* Prompt *
Retype, exactly as they appear below, the lines between the line holding "Lemma choose_action_no_panic p" and the line holding "Proof. unfold validate_supplied_time.", both ends included.

╭─ Input material

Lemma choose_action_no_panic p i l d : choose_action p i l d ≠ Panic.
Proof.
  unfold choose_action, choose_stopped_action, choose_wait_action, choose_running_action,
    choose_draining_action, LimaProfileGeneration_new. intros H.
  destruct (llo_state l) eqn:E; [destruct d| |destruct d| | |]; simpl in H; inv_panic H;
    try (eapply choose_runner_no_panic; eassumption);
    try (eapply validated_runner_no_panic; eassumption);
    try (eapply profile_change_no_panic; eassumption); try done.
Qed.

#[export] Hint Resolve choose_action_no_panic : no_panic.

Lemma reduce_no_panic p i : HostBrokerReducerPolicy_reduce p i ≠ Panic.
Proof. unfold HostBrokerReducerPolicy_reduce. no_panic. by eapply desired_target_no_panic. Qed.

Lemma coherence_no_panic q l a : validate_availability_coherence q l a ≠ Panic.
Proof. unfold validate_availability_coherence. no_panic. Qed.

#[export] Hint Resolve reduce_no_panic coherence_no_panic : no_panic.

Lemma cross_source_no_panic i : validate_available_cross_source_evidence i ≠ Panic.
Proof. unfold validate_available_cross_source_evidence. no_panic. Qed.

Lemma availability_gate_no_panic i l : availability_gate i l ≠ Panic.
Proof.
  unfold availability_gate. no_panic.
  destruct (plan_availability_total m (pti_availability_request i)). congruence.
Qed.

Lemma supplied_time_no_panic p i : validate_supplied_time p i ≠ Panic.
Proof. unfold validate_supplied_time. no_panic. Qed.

╰─
╭─ Input material

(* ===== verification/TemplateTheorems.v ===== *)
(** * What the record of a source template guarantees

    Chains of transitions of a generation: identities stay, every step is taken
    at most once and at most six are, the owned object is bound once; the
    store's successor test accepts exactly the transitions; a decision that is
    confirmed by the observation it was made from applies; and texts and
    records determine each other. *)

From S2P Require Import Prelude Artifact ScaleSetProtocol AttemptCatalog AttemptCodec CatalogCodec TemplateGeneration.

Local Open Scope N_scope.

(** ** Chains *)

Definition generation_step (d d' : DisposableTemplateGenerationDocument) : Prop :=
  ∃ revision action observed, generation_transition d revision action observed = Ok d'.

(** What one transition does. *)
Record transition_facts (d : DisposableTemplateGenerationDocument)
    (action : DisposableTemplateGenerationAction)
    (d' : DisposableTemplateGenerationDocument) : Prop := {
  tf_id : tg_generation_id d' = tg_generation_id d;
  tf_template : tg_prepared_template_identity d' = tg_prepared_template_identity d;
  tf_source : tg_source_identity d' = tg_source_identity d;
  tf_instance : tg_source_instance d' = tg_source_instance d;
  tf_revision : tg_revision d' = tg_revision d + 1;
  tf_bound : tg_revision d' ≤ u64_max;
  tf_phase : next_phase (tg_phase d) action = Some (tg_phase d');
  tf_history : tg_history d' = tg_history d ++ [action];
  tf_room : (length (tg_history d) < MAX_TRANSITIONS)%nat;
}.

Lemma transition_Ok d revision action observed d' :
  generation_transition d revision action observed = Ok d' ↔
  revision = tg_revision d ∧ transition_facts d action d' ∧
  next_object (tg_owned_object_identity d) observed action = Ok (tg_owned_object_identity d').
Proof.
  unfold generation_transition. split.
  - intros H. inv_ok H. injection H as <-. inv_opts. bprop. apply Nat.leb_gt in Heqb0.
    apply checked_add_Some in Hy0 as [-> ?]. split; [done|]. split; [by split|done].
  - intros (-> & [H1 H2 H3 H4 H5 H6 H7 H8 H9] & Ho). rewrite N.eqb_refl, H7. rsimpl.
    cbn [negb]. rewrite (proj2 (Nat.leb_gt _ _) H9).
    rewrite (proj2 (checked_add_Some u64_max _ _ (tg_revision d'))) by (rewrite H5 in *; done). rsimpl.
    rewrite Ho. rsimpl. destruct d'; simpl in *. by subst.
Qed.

╰─

* Written solution *
Lemma choose_action_no_panic p i l d : choose_action p i l d ≠ Panic.
Proof.
  unfold choose_action, choose_stopped_action, choose_wait_action, choose_running_action,
    choose_draining_action, LimaProfileGeneration_new. intros H.
  destruct (llo_state l) eqn:E; [destruct d| |destruct d| | |]; simpl in H; inv_panic H;
    try (eapply choose_runner_no_panic; eassumption);
    try (eapply validated_runner_no_panic; eassumption);
    try (eapply profile_change_no_panic; eassumption); try done.
Qed.

#[export] Hint Resolve choose_action_no_panic : no_panic.

Lemma reduce_no_panic p i : HostBrokerReducerPolicy_reduce p i ≠ Panic.
Proof. unfold HostBrokerReducerPolicy_reduce. no_panic. by eapply desired_target_no_panic. Qed.

Lemma coherence_no_panic q l a : validate_availability_coherence q l a ≠ Panic.
Proof. unfold validate_availability_coherence. no_panic. Qed.

#[export] Hint Resolve reduce_no_panic coherence_no_panic : no_panic.

Lemma cross_source_no_panic i : validate_available_cross_source_evidence i ≠ Panic.
Proof. unfold validate_available_cross_source_evidence. no_panic. Qed.

Lemma availability_gate_no_panic i l : availability_gate i l ≠ Panic.
Proof.
  unfold availability_gate. no_panic.
  destruct (plan_availability_total m (pti_availability_request i)). congruence.
Qed.

Lemma supplied_time_no_panic p i : validate_supplied_time p i ≠ Panic.
Proof. unfold validate_supplied_time. no_panic. Qed.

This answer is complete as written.